Exercise instructions -
Report each line of the records where "guard" occurs.

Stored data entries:
[Start of section]
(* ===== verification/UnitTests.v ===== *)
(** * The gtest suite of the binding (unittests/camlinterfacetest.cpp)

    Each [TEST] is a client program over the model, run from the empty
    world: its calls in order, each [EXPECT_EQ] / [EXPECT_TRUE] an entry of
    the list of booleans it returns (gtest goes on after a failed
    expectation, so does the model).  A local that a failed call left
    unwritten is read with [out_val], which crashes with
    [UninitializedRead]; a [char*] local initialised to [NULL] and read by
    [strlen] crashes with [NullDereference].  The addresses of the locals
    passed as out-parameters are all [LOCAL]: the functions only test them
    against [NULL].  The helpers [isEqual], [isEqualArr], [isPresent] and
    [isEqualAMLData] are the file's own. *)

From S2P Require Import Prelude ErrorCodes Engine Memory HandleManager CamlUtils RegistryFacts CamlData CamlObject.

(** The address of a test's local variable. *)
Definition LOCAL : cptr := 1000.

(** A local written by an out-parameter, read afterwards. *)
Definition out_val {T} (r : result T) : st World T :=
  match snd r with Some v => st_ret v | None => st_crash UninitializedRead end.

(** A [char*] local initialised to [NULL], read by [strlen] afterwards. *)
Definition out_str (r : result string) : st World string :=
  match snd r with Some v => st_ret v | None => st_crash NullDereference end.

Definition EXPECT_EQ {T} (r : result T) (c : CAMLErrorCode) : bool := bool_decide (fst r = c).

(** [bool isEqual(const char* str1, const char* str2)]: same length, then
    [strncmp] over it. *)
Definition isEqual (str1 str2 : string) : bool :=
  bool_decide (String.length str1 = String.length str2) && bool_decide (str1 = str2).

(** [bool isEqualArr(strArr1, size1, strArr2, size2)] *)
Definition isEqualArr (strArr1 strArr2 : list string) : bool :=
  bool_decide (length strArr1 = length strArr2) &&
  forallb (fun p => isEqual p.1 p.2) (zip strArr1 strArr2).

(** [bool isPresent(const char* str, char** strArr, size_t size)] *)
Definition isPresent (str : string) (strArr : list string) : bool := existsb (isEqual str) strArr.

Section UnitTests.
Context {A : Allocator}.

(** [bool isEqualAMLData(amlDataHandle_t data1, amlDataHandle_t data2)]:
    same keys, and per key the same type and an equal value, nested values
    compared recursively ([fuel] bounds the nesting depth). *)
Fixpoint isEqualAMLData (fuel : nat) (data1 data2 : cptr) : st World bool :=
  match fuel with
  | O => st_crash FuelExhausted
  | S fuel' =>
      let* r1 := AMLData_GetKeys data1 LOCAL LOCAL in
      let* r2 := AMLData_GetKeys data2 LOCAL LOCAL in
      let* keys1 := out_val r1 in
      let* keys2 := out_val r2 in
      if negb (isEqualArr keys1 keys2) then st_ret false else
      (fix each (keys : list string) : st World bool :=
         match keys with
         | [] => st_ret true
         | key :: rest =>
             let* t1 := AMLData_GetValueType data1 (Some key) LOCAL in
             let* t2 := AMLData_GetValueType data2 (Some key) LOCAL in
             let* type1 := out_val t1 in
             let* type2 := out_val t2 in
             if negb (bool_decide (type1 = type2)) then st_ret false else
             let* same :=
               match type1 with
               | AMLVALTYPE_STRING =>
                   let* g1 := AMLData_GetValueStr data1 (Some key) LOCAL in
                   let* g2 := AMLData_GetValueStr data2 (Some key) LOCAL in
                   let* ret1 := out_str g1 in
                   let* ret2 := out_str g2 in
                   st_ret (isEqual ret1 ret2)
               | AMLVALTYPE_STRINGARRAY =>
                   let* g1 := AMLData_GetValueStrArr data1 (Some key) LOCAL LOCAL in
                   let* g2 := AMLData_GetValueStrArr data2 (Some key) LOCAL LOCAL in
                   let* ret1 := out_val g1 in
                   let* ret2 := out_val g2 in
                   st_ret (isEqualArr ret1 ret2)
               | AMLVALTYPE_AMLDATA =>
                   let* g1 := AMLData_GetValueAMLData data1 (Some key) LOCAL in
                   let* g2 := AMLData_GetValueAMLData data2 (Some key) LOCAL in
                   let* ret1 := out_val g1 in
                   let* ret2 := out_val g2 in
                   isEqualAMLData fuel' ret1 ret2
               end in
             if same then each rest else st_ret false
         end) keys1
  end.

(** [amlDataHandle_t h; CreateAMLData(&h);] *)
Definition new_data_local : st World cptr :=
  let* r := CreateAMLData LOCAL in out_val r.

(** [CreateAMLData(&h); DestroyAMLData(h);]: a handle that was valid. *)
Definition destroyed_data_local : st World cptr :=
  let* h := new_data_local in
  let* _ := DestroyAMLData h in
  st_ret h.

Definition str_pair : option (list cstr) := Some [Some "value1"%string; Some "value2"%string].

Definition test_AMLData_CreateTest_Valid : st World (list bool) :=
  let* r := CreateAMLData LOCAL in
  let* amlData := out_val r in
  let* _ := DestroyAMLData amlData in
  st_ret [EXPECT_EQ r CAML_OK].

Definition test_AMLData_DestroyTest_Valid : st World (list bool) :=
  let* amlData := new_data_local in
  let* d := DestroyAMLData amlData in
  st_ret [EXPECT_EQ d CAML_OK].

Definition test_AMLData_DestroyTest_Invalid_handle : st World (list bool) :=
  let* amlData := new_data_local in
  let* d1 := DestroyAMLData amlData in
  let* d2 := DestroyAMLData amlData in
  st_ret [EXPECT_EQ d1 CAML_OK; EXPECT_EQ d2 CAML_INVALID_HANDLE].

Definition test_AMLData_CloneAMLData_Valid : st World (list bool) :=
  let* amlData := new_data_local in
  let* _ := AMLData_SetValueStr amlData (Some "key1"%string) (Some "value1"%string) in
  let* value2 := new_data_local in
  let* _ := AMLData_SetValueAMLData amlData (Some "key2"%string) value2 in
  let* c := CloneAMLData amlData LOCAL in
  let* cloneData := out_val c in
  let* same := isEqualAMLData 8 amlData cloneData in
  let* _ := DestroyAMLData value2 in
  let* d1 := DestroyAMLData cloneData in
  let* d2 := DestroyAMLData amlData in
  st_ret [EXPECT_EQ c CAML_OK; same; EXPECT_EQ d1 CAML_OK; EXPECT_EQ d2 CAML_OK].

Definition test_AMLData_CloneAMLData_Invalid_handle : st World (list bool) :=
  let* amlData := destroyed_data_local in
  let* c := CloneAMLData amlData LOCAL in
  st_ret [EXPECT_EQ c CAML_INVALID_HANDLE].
[End of section]
[Start of section]
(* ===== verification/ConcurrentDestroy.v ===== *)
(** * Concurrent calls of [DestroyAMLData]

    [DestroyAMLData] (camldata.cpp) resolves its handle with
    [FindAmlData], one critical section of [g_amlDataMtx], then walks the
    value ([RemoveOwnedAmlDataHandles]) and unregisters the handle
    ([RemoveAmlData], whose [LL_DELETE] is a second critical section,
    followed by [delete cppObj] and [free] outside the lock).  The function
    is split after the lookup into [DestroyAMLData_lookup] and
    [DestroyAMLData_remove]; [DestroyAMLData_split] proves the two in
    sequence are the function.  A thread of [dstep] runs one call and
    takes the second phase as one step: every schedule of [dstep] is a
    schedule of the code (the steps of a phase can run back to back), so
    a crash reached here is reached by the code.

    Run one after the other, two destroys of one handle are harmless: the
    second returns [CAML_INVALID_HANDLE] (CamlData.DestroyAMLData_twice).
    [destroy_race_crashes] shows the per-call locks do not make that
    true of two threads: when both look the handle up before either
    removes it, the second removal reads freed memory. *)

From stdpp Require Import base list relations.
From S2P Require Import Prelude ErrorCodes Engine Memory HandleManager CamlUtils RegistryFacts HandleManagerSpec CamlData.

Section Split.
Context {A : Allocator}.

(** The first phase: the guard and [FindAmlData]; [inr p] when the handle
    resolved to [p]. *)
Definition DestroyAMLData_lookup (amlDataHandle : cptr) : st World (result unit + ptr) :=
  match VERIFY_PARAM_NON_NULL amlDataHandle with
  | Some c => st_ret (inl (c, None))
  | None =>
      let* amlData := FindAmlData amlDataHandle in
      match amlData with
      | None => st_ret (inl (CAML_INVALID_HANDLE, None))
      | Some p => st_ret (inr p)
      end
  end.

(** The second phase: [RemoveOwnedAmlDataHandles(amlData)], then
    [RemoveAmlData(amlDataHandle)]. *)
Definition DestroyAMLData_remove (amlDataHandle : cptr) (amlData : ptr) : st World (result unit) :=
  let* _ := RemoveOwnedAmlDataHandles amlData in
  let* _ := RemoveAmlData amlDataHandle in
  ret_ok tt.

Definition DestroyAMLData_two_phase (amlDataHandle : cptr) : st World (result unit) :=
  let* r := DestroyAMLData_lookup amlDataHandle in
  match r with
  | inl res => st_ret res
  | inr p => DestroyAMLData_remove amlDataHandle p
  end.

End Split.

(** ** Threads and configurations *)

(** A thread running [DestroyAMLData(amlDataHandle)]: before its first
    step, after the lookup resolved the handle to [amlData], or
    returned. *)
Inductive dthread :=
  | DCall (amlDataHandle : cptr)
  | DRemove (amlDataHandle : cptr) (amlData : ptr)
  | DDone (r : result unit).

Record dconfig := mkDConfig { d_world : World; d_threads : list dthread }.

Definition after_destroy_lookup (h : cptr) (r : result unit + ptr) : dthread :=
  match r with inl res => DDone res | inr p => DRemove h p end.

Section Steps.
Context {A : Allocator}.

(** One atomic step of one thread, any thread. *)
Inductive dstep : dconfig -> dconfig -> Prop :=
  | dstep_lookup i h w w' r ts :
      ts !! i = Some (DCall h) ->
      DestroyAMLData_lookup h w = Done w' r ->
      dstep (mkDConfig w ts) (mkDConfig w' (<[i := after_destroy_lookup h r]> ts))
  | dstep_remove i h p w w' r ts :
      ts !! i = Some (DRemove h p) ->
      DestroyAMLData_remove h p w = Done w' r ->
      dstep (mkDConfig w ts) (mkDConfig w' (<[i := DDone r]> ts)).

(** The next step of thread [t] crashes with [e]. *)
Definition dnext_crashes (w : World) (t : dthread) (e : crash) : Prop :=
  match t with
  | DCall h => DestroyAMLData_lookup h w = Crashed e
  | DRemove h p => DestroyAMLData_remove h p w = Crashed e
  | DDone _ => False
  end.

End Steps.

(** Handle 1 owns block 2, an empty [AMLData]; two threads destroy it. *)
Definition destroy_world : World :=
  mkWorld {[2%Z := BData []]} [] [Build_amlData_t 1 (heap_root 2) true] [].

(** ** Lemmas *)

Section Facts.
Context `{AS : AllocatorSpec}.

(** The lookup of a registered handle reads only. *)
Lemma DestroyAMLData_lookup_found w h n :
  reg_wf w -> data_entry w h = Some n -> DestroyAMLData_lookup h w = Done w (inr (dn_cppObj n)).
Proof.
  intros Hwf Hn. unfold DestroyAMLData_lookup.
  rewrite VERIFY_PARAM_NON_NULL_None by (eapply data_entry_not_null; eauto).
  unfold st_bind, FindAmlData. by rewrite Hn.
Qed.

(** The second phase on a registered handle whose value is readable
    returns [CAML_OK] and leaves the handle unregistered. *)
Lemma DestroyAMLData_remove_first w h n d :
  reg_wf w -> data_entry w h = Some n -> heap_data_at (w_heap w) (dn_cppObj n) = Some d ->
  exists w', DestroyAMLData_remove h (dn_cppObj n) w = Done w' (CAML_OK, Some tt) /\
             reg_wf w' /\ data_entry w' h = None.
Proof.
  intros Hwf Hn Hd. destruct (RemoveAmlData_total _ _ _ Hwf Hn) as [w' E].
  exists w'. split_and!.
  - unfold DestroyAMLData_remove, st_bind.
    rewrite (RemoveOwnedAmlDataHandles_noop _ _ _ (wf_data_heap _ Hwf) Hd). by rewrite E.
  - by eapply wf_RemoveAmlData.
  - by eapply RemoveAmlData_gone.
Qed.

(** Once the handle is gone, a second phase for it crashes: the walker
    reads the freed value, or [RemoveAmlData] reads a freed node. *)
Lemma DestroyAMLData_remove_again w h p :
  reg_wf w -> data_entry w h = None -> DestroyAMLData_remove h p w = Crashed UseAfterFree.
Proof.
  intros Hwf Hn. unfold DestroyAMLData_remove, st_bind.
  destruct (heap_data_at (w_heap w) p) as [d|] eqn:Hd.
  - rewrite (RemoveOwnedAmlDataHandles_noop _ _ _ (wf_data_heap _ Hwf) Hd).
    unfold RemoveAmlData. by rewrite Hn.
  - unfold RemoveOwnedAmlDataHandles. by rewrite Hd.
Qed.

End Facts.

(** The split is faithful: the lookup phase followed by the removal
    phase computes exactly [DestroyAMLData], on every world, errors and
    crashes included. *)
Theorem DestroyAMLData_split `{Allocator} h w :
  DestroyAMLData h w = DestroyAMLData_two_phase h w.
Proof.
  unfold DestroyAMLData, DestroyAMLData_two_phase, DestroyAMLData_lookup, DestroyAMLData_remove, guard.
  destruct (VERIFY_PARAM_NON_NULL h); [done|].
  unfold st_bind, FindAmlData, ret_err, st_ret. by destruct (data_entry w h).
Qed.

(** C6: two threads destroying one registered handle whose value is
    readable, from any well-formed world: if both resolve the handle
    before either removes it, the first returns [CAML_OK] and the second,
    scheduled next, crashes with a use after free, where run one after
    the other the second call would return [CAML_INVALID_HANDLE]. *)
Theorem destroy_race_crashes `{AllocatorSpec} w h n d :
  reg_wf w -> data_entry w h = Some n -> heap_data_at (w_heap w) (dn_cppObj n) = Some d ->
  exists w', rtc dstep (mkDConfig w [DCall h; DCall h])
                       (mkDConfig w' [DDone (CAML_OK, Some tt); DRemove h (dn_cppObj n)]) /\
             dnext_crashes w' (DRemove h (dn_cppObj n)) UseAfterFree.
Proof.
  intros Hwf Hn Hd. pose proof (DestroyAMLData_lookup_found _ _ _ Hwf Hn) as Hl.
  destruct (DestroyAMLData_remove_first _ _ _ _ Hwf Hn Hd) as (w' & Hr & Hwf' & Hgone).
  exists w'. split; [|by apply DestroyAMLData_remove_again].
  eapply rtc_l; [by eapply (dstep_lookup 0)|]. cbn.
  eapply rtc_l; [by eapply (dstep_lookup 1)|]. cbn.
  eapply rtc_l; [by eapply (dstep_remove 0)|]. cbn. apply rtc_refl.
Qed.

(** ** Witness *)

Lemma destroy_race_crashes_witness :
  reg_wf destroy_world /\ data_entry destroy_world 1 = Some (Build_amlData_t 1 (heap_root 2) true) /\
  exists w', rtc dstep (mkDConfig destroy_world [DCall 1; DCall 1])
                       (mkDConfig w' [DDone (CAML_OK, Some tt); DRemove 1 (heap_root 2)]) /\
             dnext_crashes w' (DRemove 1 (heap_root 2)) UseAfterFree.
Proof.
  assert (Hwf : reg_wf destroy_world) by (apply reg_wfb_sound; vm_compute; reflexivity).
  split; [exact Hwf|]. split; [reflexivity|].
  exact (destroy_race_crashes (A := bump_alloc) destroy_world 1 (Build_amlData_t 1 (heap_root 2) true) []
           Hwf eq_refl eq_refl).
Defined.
[End of section]
[Start of section]
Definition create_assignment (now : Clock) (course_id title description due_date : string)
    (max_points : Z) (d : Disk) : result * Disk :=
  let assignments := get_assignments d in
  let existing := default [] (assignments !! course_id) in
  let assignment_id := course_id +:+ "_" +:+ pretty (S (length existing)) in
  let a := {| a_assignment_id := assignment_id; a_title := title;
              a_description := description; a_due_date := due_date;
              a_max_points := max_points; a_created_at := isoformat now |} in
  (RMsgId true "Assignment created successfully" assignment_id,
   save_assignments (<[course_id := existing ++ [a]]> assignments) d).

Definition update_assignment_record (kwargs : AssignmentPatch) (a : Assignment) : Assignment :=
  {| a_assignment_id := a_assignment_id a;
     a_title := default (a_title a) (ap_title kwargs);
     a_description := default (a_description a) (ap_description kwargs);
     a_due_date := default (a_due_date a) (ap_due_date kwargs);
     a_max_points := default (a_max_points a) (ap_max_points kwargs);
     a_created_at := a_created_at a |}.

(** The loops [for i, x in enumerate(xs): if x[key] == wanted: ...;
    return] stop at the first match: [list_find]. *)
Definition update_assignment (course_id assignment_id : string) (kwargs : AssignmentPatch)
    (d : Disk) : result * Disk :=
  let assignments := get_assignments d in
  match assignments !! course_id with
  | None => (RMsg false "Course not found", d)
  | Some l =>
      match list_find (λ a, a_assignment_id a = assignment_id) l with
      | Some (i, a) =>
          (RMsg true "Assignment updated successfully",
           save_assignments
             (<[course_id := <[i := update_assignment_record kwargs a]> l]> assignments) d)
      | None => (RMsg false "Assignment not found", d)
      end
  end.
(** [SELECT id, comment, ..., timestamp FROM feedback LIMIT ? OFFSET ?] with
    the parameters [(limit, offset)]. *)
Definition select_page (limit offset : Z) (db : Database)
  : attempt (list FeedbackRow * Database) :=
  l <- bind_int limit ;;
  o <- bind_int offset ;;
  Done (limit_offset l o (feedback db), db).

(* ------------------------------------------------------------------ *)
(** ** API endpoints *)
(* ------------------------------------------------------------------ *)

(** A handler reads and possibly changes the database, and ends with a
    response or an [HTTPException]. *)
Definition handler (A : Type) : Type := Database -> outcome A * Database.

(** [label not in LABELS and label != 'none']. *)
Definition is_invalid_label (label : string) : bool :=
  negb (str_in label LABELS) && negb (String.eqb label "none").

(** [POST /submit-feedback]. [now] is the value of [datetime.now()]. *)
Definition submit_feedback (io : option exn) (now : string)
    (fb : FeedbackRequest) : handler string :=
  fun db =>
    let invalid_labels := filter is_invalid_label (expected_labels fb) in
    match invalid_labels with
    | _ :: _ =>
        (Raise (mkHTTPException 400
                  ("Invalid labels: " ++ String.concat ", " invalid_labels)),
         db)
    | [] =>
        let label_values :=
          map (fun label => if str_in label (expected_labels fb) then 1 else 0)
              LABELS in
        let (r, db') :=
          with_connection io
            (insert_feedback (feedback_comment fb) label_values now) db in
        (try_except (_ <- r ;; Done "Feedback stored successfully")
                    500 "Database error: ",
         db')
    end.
[End of section]
Written answer -
(** The first phase: the guard and [FindAmlData]; [inr p] when the handle
  unfold DestroyAMLData, DestroyAMLData_two_phase, DestroyAMLData_lookup, DestroyAMLData_remove, guard.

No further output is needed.